▶ **EXERCISE REQUIREMENTS**: Set down, please, exactly the lines below that run from the line with "the text analyzer" to the line with "CPython's over the whole range.", both lines included.

*****

(* ===== verification/Terminal.v ===== *)
(** * The terminal session of the three prompts

    [src/index.js] lines 32-71 as the terminal sees them.  [askQuestion]
    (line 37) is [rl.question(query, resolve)]: it writes [query] and waits
    for one typed line.  The year loop (lines 43-53) and the level loop
    (lines 56-65) ask again after a [console.warn]; the skip-day prompt
    (line 68) is asked once; [rl.close()] (line 71) ends the session.  A
    session is the list of these events, in the order they happen.  When
    the typed lines run out, the last query stays unanswered: the promise
    of [askQuestion] never resolves and [rl.close()] is never reached.

    The theorems show that the queries come in the code's order (year
    queries, then level queries, then the skip-day query once) and that a
    session whose typed lines run out ends on an unanswered query and
    never closes the interface. *)

From Stdlib Require Import ZArith List String Bool Lia.
From S2P Require Import Prelude JsString Params.
Import ListNotations.
Import JsString.

Module Terminal.

Inductive event : Type :=
| Query (q : string)               (** [rl.question(q, ...)] writes [q] (line 37) *)
| Typed (answer : string)          (** the line typed in answer *)
| Warn (w : Params.warning)        (** [console.warn], lines 49 and 63 *)
| Closed.                          (** [rl.close()], line 71 *)

(** The three queries, lines 44, 58 and 68. *)
Definition year_query : string :=
  "Enter the target year for random commits (e.g., 2024): ".
Definition level_query : string :=
  "Choose commit density level (low, medium, high): ".
Definition skip_query : string :=
  "Enter days of the week to skip (0=Sun, 1=Mon,..., 6=Sat, comma-separated, e.g., '0,6' for weekends, or leave empty for no skips): ".

(** Lines 43-53 with their terminal events. *)
Fixpoint year_loop (inp : list Params.line) : option Z * list Params.line * list event :=
  match inp with
  | [] => (None, [], [Query year_query])
  | (yearInput, currentYear) :: rest =>
      let targetYear := Params.parse_year yearInput in
      if Params.year_rejected targetYear currentYear then
        let '(r, rest', evs) := year_loop rest in
        (r, rest', Query year_query :: Typed yearInput :: Warn (Params.WarnYear currentYear) :: evs)
      else match targetYear with
           | Int y => (Some y, rest, [Query year_query; Typed yearInput])
           | NaN => (None, rest, [Query year_query; Typed yearInput])
           end
  end.

(** Lines 56-65 with their terminal events. *)
Fixpoint level_loop (inp : list Params.line) : option string * list Params.line * list event :=
  match inp with
  | [] => (None, [], [Query level_query])
  | (answer, _) :: rest =>
      let levelInput := toLowerCase answer in
      if Params.level_ok levelInput then (Some levelInput, rest, [Query level_query; Typed answer])
      else let '(r, rest', evs) := level_loop rest in
           (r, rest', Query level_query :: Typed answer :: Warn Params.WarnLevel :: evs)
  end.

(** Lines 41-71: the three prompts, then [rl.close()]. *)
Definition session (inp : list Params.line) : option Params.params * list Params.line * list event :=
  match year_loop inp with
  | (None, rest, e1) => (None, rest, e1)
  | (Some y, rest, e1) =>
      match level_loop rest with
      | (None, rest', e2) => (None, rest', e1 ++ e2)
      | (Some lvl, rest', e2) =>
          match rest' with
          | [] => (None, [], e1 ++ e2 ++ [Query skip_query])
          | (skipDaysInput, _) :: rest'' =>
              (Some (Params.mkParams y lvl (Params.parse_skip_days skipDaysInput)), rest'',
               e1 ++ e2 ++ [Query skip_query; Typed skipDaysInput; Closed])
          end
      end
  end.

(** The warnings of a session, and the queries it shows. *)
Definition warnings_of (evs : list event) : list Params.warning :=
  flat_map (fun e => match e with Warn w => [w] | _ => [] end) evs.

Definition queries (evs : list event) : list string :=
  flat_map (fun e => match e with Query q => [q] | _ => [] end) evs.

(** ** Lemmas *)

Lemma warnings_of_app a b : warnings_of (a ++ b) = warnings_of a ++ warnings_of b.
Proof. apply flat_map_app. Qed.

Lemma queries_app a b : queries (a ++ b) = queries a ++ queries b.
Proof. apply flat_map_app. Qed.

#[local] Hint Rewrite warnings_of_app queries_app : gh_rw.

Lemma year_rejected_NaN cy : Params.year_rejected NaN cy = true.
Proof. reflexivity. Qed.

Lemma not_in_closed_app a b : ~ In Closed a -> ~ In Closed b -> ~ In Closed (a ++ b).
Proof. intros Ha Hb H. apply in_app_or in H as [H|H]; contradiction. Qed.

(** A loop that accepts an answer shows its query once per attempt and
    warns once per rejected attempt. *)
Lemma year_loop_some inp y rest evs :
  year_loop inp = (Some y, rest, evs) ->
  queries evs = repeat year_query (S (List.length (warnings_of evs))) /\ ~ In Closed evs.
Proof.
  revert rest evs. induction inp as [|[yi cy] inp IH]; simpl; intros rest evs E; [discriminate|].
  destruct (Params.year_rejected _ _).
  - destruct (year_loop inp) as [[r' rest'] evs'] eqn:Y. injection E as -> <- <-.
    destruct (IH _ _ eq_refl) as [Q C]. simpl. rewrite Q. split; [reflexivity|].
    intros [H|[H|[H|H]]]; try discriminate; contradiction.
  - destruct (Params.parse_year yi); [|discriminate]. injection E as _ <- <-.
    split; [reflexivity|]. intros [H|[H|[]]]; discriminate.
Qed.

Lemma level_loop_some inp lvl rest evs :
  level_loop inp = (Some lvl, rest, evs) ->
  queries evs = repeat level_query (S (List.length (warnings_of evs))) /\ ~ In Closed evs.
Proof.
  revert rest evs. induction inp as [|[a c] inp IH]; simpl; intros rest evs E; [discriminate|].
  destruct (Params.level_ok _).
  - injection E as <- <- <-. split; [reflexivity|]. intros [H|[H|[]]]; discriminate.
  - destruct (level_loop inp) as [[r' rest'] evs'] eqn:Y. injection E as -> <- <-.
    destruct (IH _ _ eq_refl) as [Q C]. simpl. rewrite Q. split; [reflexivity|].
    intros [H|[H|[H|H]]]; try discriminate; contradiction.
Qed.

(** A loop that returns nothing has run out of typed lines: its last
    query is left unanswered. *)
Lemma year_loop_none inp rest evs :
  year_loop inp = (None, rest, evs) ->
  rest = [] /\ (exists pre, evs = pre ++ [Query year_query]) /\ ~ In Closed evs.
Proof.
  revert rest evs. induction inp as [|[yi cy] inp IH]; simpl; intros rest evs E.
  - injection E as <- <-. split; [reflexivity|]. split; [exists []; reflexivity|].
    intros [H|[]]; discriminate.
  - destruct (Params.year_rejected (Params.parse_year yi) cy) eqn:R.
    + destruct (year_loop inp) as [[r' rest'] evs'] eqn:Y. injection E as -> <- <-.
      destruct (IH _ _ eq_refl) as (Hr & [pre Hp] & C). split; [exact Hr|].
      split; [exists (Query year_query :: Typed yi :: Warn (Params.WarnYear cy) :: pre); rewrite Hp; reflexivity|].
      intros [H|[H|[H|H]]]; try discriminate; contradiction.
    + destruct (Params.parse_year yi) eqn:P; [discriminate|].
      rewrite year_rejected_NaN in R. discriminate.
Qed.

Lemma level_loop_none inp rest evs :
  level_loop inp = (None, rest, evs) ->
  rest = [] /\ (exists pre, evs = pre ++ [Query level_query]) /\ ~ In Closed evs.
Proof.
  revert rest evs. induction inp as [|[a c] inp IH]; simpl; intros rest evs E.
  - injection E as <- <-. split; [reflexivity|]. split; [exists []; reflexivity|].
    intros [H|[]]; discriminate.
  - destruct (Params.level_ok _); [discriminate|].
    destruct (level_loop inp) as [[r' rest'] evs'] eqn:Y. injection E as -> <- <-.
    destruct (IH _ _ eq_refl) as (Hr & [pre Hp] & C). split; [exact Hr|].
    split; [exists (Query level_query :: Typed a :: Warn Params.WarnLevel :: pre); rewrite Hp; reflexivity|].
    intros [H|[H|[H|H]]]; try discriminate; contradiction.
Qed.

(** ** The session *)

(** C29: When the session produces parameters, the queries appear in the
    order of the code: the year query once per year attempt, then the
    level query once per level attempt, then the skip-day query once; the
    warnings are one per repeated query; and the session ends with
    [rl.close()], which happens nowhere else. *)
Theorem session_prompt_order inp p rest evs :
  session inp = (Some p, rest, evs) ->
  exists a b,
    queries evs = repeat year_query (S a) ++ repeat level_query (S b) ++ [skip_query] /\
    List.length (warnings_of evs) = (a + b)%nat /\
    exists pre, evs = pre ++ [Closed] /\ ~ In Closed pre.
Proof.
  unfold session. intros E.
  destruct (year_loop inp) as [[[y|] r1] e1] eqn:Y; [|discriminate].
  destruct (level_loop r1) as [[[lvl|] r2] e2] eqn:L; [|discriminate].
  destruct r2 as [|[sk c] r3]; [discriminate|]. injection E as _ _ <-.
  destruct (year_loop_some _ _ _ _ Y) as [Q1 C1].
  destruct (level_loop_some _ _ _ _ L) as [Q2 C2].
  exists (List.length (warnings_of e1)), (List.length (warnings_of e2)).
  split; [rewrite !queries_app, Q1, Q2; reflexivity|].
  split; [rewrite !warnings_of_app, !length_app; simpl; lia|].
  exists (e1 ++ e2 ++ [Query skip_query; Typed sk]). split.
  - rewrite <- !app_assoc. reflexivity.
  - repeat apply not_in_closed_app; auto. intros [H|[H|[]]]; discriminate.
Qed.

(** C30: When the typed lines run out before the three answers are in,
    the session ends on a query nobody answers: no line is left, the last
    event is that query, and [rl.close()] never happens; nothing after the
    prompts runs. *)
Theorem session_exhausted inp rest evs :
  session inp = (None, rest, evs) ->
  rest = [] /\ (exists pre q, evs = pre ++ [Query q]) /\ ~ In Closed evs.
Proof.
  unfold session. intros E.
  destruct (year_loop inp) as [[[y|] r1] e1] eqn:Y.
  2: { injection E as <- <-. destruct (year_loop_none _ _ _ Y) as (Hr & [pre Hp] & C).
       split; [exact Hr|]. split; [exists pre, year_query; exact Hp|exact C]. }
  destruct (year_loop_some _ _ _ _ Y) as [_ C1].
  destruct (level_loop r1) as [[[lvl|] r2] e2] eqn:L.
  2: { injection E as <- <-. destruct (level_loop_none _ _ _ L) as (Hr & [pre Hp] & C).
       split; [exact Hr|]. split; [exists (e1 ++ pre), level_query; rewrite Hp, app_assoc; reflexivity|].
       now apply not_in_closed_app. }
  destruct (level_loop_some _ _ _ _ L) as [_ C2].
  destruct r2 as [|[sk c] r3]; [|discriminate]. injection E as <- <-.
  split; [reflexivity|]. split; [exists (e1 ++ e2), skip_query; now rewrite app_assoc|].
  repeat apply not_in_closed_app; auto. intros [H|[]]; discriminate.
Qed.

(** ** Witnesses *)

(** A year before 2008, then 2023; a level with a trailing space, then
    [Low]; then the weekends. *)
Definition typed0 : list Params.line :=
  [("2007", 2026); ("2023", 2026); ("LOW ", 2026); ("Low", 2026); ("0,6", 2026)]%string%Z.

Definition params0 : Params.params := Params.mkParams 2023 "low" [Int 0; Int 6].

Definition events0 : list event :=
  [Query year_query; Typed "2007"; Warn (Params.WarnYear 2026); Query year_query; Typed "2023";
   Query level_query; Typed "LOW "; Warn Params.WarnLevel; Query level_query; Typed "Low";
   Query skip_query; Typed "0,6"; Closed]%string%Z.

Lemma session_prompt_order_witness :
  session typed0 = (Some params0, [], events0) /\
  exists a b, queries events0 = repeat year_query (S a) ++ repeat level_query (S b) ++ [skip_query].
Proof.
  assert (E : session typed0 = (Some params0, [], events0)) by reflexivity.
  split; [exact E|].
  destruct (session_prompt_order _ _ _ _ E) as (a & b & Q & _). exists a, b. exact Q.
Defined.

Lemma session_exhausted_witness :
  session [("abc", 2026)]%string%Z = (None, [], [Query year_query; Typed "abc";
                                             Warn (Params.WarnYear 2026); Query year_query])%string /\
  ~ In Closed [Query year_query; Typed "abc"; Warn (Params.WarnYear 2026); Query year_query]%string.
Proof.
  assert (E : session [("abc", 2026)]%string%Z = (None, [], [Query year_query; Typed "abc";
                 Warn (Params.WarnYear 2026); Query year_query])%string) by reflexivity.
  split; [exact E | exact (proj2 (proj2 (session_exhausted _ _ _ E)))].
Defined.

End Terminal.
(** * Intent resolution and tool dispatch of the taxi chat backend

    A shallow embedding of the dispatch pipeline of [chat-backend/app]:
    the text analyzer ([utils/text.py]), the intent classifier
    ([llm/intent_classifier.py]), the session store with its ride and
    player state ([session_store.py]), the music catalogue
    ([services/music_service.py]), the music and driving-policy tools
    ([tools/music_tools.py], [tools/taxi_tools.py]), the selection service
    ([services/policy.py]) and the message and button handlers of [main.py].

    Conventions.
    - A Python [str] is a list of Unicode code points ([char := N]).  The
      character tables (case mapping, [\w], [\d]) are those of CPython for
      U+0000..U+00FF; code points above U+00FF are caseless symbols that
      are neither word characters nor digits.  The whitespace table is
      CPython's over the whole range.
    - Values are modelled at their annotated types ([confidence: float],
      [music_volume: int], [tool_id: str | None], ...).
    - Stateful code threads a [World] (sessions, simulator link, logs and a
      trace of the calls made to external collaborators); a Python
      exception is the [Raise] result of the monad [M].
    - The LLM, the JSON decoder, the graph repository and the simulator
      socket are collaborators: their answers are fields of the class
      [Collaborators], indexed by the number of external calls made so far. *)

From Stdlib Require Import ZArith NArith List Bool String Ascii Floats Lia DecimalString.
From stdpp Require Import base option list gmap.

Set Warnings "-inexact-float".

Local Open Scope N_scope.
Local Open Scope list_scope.
(** * CineSync watch party: the playback synchronisation core of [src/App.jsx]

    The [Room] component of [src/App.jsx] keeps a local [<video>] element and a
    shared Firestore room document in step.  This development embeds

    - the room document and the writes the component sends to it ([Store]),
    - the media element as seen through the properties and methods the
      component uses ([Player]),
    - the component's state, its handlers and its reconciliation effect
      ([Room]),
    - room creation and joining of the [App] component ([App]), and
    - the life of one room document under its clients ([Session]),

    and then establishes what holds of them.

    Numbers of JavaScript are IEEE 754 binary64 values: playback positions are
    primitive floats ([PrimFloat]), so [Math.abs (a - b) > 1.5] is evaluated
    with the rounding and the NaN behaviour the browser has.  [Date.now ()]
    returns integer milliseconds, modelled in [Z]. *)

From Stdlib Require Import String Ascii List Bool ZArith Lia.
From Stdlib Require Import Floats.
From stdpp Require Import gmap strings.
Import ListNotations.

(** ** Strings the way JavaScript tests them *)

(** Truthiness of a string: [if (s)] holds for every non-empty string. *)
Definition truthy (s : string) : bool :=
  match s with EmptyString => false | String _ _ => true end.
Example seed_users_on_schema :
  let (r, s') := seed_users (postgres true) demo_uuid4 demo_hashlib
                            (session schema_db) in
  r = inl (AttributeError "module 'hashlib' has no attribute 'pbkdf2_hex'")
  /\ length (rows_of "users" (db (proc s'))) = 0.
Proof. vm_compute. repeat split. Qed.

(** ** Verification: [verify_setup] *)


Section KeepsDb.

Variable up : bool.









End KeepsDb.










(* ===================================================================== *)
(** * Further properties of the methods *)
(* ===================================================================== *)

(** ** What [run_setup] sends and how it ends, whatever the driver *)

Lemma only_sends :
  forall (P : stmt -> bool) (evs : list event),
    forallb (sends P) evs = true -> forallb (only P) evs = true.
Proof.
  intros P evs H. rewrite forallb_forall in *. intros ev Hev.
  specialize (H ev Hev). destruct ev; simpl in *; auto.
Qed.

Lemma only_not_execute :
  forall (P : stmt -> bool) (evs : list event),
    forallb (fun ev => negb (is_execute ev)) evs = true ->
    forallb (only P) evs = true.
Proof.
  intros P evs H. rewrite forallb_forall in *. intros ev Hev.
  specialize (H ev Hev). destruct ev; simpl in *; auto; discriminate.
Qed.

Lemma only_close :
  forall (P : stmt -> bool) (evs : list event),
    forallb is_close evs = true -> forallb (only P) evs = true.
Proof.
  intros P evs H. rewrite forallb_forall in *. intros ev Hev.
  specialize (H ev Hev). destruct ev; simpl in *; auto; discriminate.
Qed.

Lemma raises_bind_l :
  forall (A B : Type) (m : M state A) (k : A -> M state B),
    raises m -> raises (bind m k).
Proof.
  intros A B m k Hm s. destruct (Hm s) as (e & He). unfold bind.
  destruct (m s) as [[e'|a] s1]; simpl in *; [eauto | discriminate].
Qed.

Lemma raises_bind_r :
  forall (A B : Type) (m : M state A) (k : A -> M state B),
    (forall a, raises (k a)) -> raises (bind m k).
Proof.
  intros A B m k Hk s. unfold bind.
  destruct (m s) as [[e'|a] s1]; simpl; [eauto | apply Hk].
Qed.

*****

▶ **REPLY**:
    the text analyzer ([utils/text.py]), the intent classifier
    ([llm/intent_classifier.py]), the session store with its ride and
    player state ([session_store.py]), the music catalogue
    ([services/music_service.py]), the music and driving-policy tools
    ([tools/music_tools.py], [tools/taxi_tools.py]), the selection service
    ([services/policy.py]) and the message and button handlers of [main.py].

    Conventions.
    - A Python [str] is a list of Unicode code points ([char := N]).  The
      character tables (case mapping, [\w], [\d]) are those of CPython for
      U+0000..U+00FF; code points above U+00FF are caseless symbols that
      are neither word characters nor digits.  The whitespace table is
      CPython's over the whole range.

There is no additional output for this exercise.